> What the task asks: Go through the lines below. Copy those with "None".

(Records from a data collection)
(** * chrome-element-screenshot: region capture and stitching engine

    A shallow embedding of the parts of the extension that plan, capture,
    stitch and classify:

    - [src/types/index.ts]                 the data model;
    - [src/utils/screenshotProcessor.ts]   planner, orchestration, stitcher;
    - [src/utils/errorHandler.ts]          classification and retry policy;
    - the content script                   geometry analysis (scroll extent,
                                           shadow bounds).

    JavaScript numbers are modelled by exact rationals [Q]: every quantity
    here is a pixel count, a scale factor or a delay, and the properties
    below are statements of exact arithmetic.  Equality of numbers is [Qeq]
    ([==]); [Qred] is used only to display results.  [NaN] is [None] where a
    parser can produce it.  Strings are byte strings; the character classes
    (white space, letters) are the ASCII ones. *)

From Stdlib Require Import QArith Qminmax Qabs Qpower ZArith List Bool Arith Lia Lqa.
From Stdlib Require Import Ascii String Sorted.
Import ListNotations.

Local Open Scope string_scope.
Local Open Scope Q_scope.

(** ** Numbers *)

(** [a <= b], [a >= b] and [a > b] of the source, as booleans. *)
Definition leb_num (a b : Q) : bool := Qle_bool a b.
Definition geb_num (a b : Q) : bool := Qle_bool b a.
Definition gtb_num (a b : Q) : bool := negb (Qle_bool a b).

Definition Math_max (a b : Q) : Q := Qmax a b.
Definition Math_min (a b : Q) : Q := Qmin a b.
Definition Math_abs (a : Q) : Q := Qabs a.

(** [Math.pow(b, n)] for a whole exponent. *)
Definition Math_pow (b : Q) (n : Z) : Q := Qpower b n.

(** [v || 0] on the result of a number parser: [NaN] and [0] give [0]. *)
Definition orZero (v : option Q) : Q :=
  match v with Some q => q | None => 0 end.

(** [a || b] on numbers: [b] when [a] is [0]. *)
Definition orElse (a b : Q) : Q := if Qeq_bool a 0 then b else a.

(** ** Strings *)

Definition isWhiteSpace (c : ascii) : bool :=
  let n := nat_of_ascii c in
  ((n =? 9) || (n =? 10) || (n =? 11) || (n =? 12) || (n =? 13) || (n =? 32))%nat.

Definition lowerChar (c : ascii) : ascii :=
  let n := nat_of_ascii c in
  if ((65 <=? n) && (n <=? 90))%nat then ascii_of_nat (n + 32) else c.

(** [String.prototype.toLowerCase]. *)
Fixpoint toLowerCase (s : string) : string :=
  match s with
  | EmptyString => EmptyString
  | String c rest => String (lowerChar c) (toLowerCase rest)
  end.

(** [s.includes(sub)]: [sub] occurs somewhere in [s]. *)
Fixpoint includes (s sub : string) : bool :=
  match s with
  | EmptyString => prefix sub EmptyString
  | String _ rest => prefix sub s || includes rest sub
  end.

(** [s.split(sep)] for a separator of one character. *)
Fixpoint split (sep : ascii) (s : string) : list string :=
  match s with
  | EmptyString => [EmptyString]
  | String c rest =>
      if Ascii.eqb c sep then EmptyString :: split sep rest
      else match split sep rest with
           | piece :: pieces => String c piece :: pieces
           | [] => [String c EmptyString]
           end
  end.

Fixpoint trimStart (s : string) : string :=
  match s with
  | EmptyString => EmptyString
  | String c rest => if isWhiteSpace c then trimStart rest else s
  end.

Definition reverse (s : string) : string :=
  string_of_list_ascii (rev (list_ascii_of_string s)).

Definition trimEnd (s : string) : string := reverse (trimStart (reverse s)).

(** [s.trim()]. *)
Definition trim (s : string) : string := trimEnd (trimStart s).

(** [s.split(/\s+/)]: the pieces between maximal runs of white space.
    [inRun] says that the previous character was white space. *)
Fixpoint splitRuns (inRun : bool) (s : string) : list string :=
  match s with
  | EmptyString => [EmptyString]
  | String c rest =>
      if isWhiteSpace c then
        if inRun then splitRuns true rest
        else EmptyString :: splitRuns true rest
      else match splitRuns false rest with
           | piece :: pieces => String c piece :: pieces
           | [] => [String c EmptyString]
           end
  end.

Definition splitWhitespace (s : string) : list string := splitRuns false s.

(** *** Number parsers *)

Definition digitOf (c : ascii) : option Z :=
  let n := nat_of_ascii c in
  if ((48 <=? n) && (n <=? 57))%nat then Some (Z.of_nat (n - 48)) else None.

(** The longest run of decimal digits at the head of [s]: its value, its
    length and what follows. *)
Fixpoint scanDigits (s : string) (acc : Z) (count : nat) : Z * nat * string :=
  match s with
  | EmptyString => (acc, count, s)
  | String c rest =>
      match digitOf c with
      | Some d => scanDigits rest (10 * acc + d)%Z (S count)
      | None => (acc, count, s)
      end
  end.

Definition scanSign (s : string) : bool * string :=
  match s with
  | String c rest =>
      if Ascii.eqb c "-" then (true, rest)
      else if Ascii.eqb c "+" then (false, rest)
      else (false, s)
  | EmptyString => (false, s)
  end.

(** An exponent part [e±ddd] counts only when it has a digit. *)
Definition scanExponent (s : string) : Z :=
  match s with
  | String c rest =>
      if Ascii.eqb c "e" || Ascii.eqb c "E" then
        let (negative, digits) := scanSign rest in
        let '(v, n, _) := scanDigits digits 0%Z 0%nat in
        if (n =? 0)%nat then 0%Z else if negative then (- v)%Z else v
      else 0%Z
  | EmptyString => 0%Z
  end.

(** [parseFloat(s)]: leading white space, a sign, digits with an optional
    fraction and exponent; whatever follows (a unit such as [px]) is
    ignored; [None] is [NaN].  The literal [Infinity] is not a rational and
    reads as [NaN] here. *)
Definition parseFloat (s : string) : option Q :=
  let (negative, s1) := scanSign (trimStart s) in
  let '(iv, icount, s2) := scanDigits s1 0%Z 0%nat in
  let '(fv, fcount, s3) :=
    match s2 with
    | String c rest =>
        if Ascii.eqb c "." then scanDigits rest 0%Z 0%nat else (0%Z, 0%nat, s2)
    | EmptyString => (0%Z, 0%nat, s2)
    end in
  if (icount + fcount =? 0)%nat then None
  else
    let mantissa := inject_Z iv + inject_Z fv / Qpower 10 (Z.of_nat fcount) in
    let v := mantissa * Qpower 10 (scanExponent s3) in
    Some (if negative then - v else v).
(** X14.  Reordering the extension list changes no count: the scan
    of a permuted list returns as well, every key holds the same line
    count and the same file count, and so the totals are the same.
    (Only the order of the keys, and with it the order of rows with
    equal line counts, can differ.) *)
Theorem extension_order_is_irrelevant (out : Console) (root : Path) (fs : FileSystem)
  (exclude_dirs exclude_files : option (list string)) (exts exts' : list string)
  (stats file_counts : PyDict) :
  Permutation exts exts' ->
  analyze_repo out root fs exclude_dirs exclude_files (Some exts)
  = Ok (stats, file_counts) ->
  exists stats' file_counts',
    analyze_repo out root fs exclude_dirs exclude_files (Some exts')
    = Ok (stats', file_counts')
    /\ (forall ext,
          count_of (items stats') ext = count_of (items stats) ext
          /\ count_of (items file_counts') ext = count_of (items file_counts) ext)
    /\ sum_values (items stats') = sum_values (items stats)
    /\ sum_values (items file_counts') = sum_values (items file_counts).
Proof.
  intros Hperm H.
  set (xd := or_default exclude_dirs default_exclude_dirs).
  set (xf := or_default exclude_files default_exclude_files).
  assert (Hret : exists r,
    analyze_repo out root fs exclude_dirs exclude_files (Some exts') = Ok r).
  { destruct (analyze_repo_valid _ _ _ _ _ _ _ H) as [V _]. cbn [or_default] in V.
    assert (V' : forallb (fun ext => valid_glob (pattern_of ext)) exts' = true).
    { apply forallb_forall. intros ext He. rewrite forallb_forall in V. apply V.
      eapply Permutation_in; [apply Permutation_sym; exact Hperm|exact He]. }
    rewrite analyze_repo_unfold in *. cbv zeta in *. cbn [or_default] in *.
    fold xd xf in H |- *. rewrite V in H. rewrite V'.
    destruct (for_each _ _ exts) as [c|e] eqn:E; simpl in H; try discriminate.
    destruct (scan_total out root fs xd xf exts')
      with (c := (@nil (string * Z), @nil (string * Z))) as [c' Hc'].
    - intros p Hp.
      pose proof (candidates_perm_In root fs exts exts' p Hperm Hp) as Hp'.
      destruct (scan_decides _ _ _ _ _ _ _ _ E _ Hp') as [b Hb].
      exists b. split; trivial. intros ->. eapply scan_warned; eauto.
    - rewrite Hc'. simpl. eauto. }
  destruct Hret as [[stats' fc'] H'].
  exists stats', fc'. split; trivial.
  destruct (analyze_repo_tally _ _ _ _ _ _ _ _ H) as [Hs Hf].
  destruct (analyze_repo_tally _ _ _ _ _ _ _ _ H') as [Hs' Hf'].
  cbn [or_default] in *. fold xd xf in Hs, Hf, Hs', Hf'.
  subst stats file_counts stats' fc'. cbn [items].
  pose proof (visits_perm root fs xd xf exts exts' Hperm) as Hv.
  assert (Hl : Permutation (line_adds out root fs (visits root fs xd xf exts'))
                           (line_adds out root fs (visits root fs xd xf exts))).
  { unfold line_adds. apply Permutation_map, Permutation_sym, Hv. }
  assert (Hfa : Permutation (file_adds (visits root fs xd xf exts'))
                            (file_adds (visits root fs xd xf exts))).
  { unfold file_adds. apply Permutation_map, Permutation_sym, Hv. }
  split; [|split].
  - intro ext. rewrite !count_of_tally. split; apply zsum_perm, Permutation_map.
    + now apply filter_perm.
    + now apply filter_perm.
  - rewrite !sum_values_tally. now apply zsum_perm, Permutation_map.
  - rewrite !sum_values_tally. now apply zsum_perm, Permutation_map.
Qed.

> Answer box:
    ([==]); [Qred] is used only to display results.  [NaN] is [None] where a
  match v with Some q => q | None => 0 end.
  if ((48 <=? n) && (n <=? 57))%nat then Some (Z.of_nat (n - 48)) else None.
      | None => (acc, count, s)
    ignored; [None] is [NaN].  The literal [Infinity] is not a rational and
  if (icount + fcount =? 0)%nat then None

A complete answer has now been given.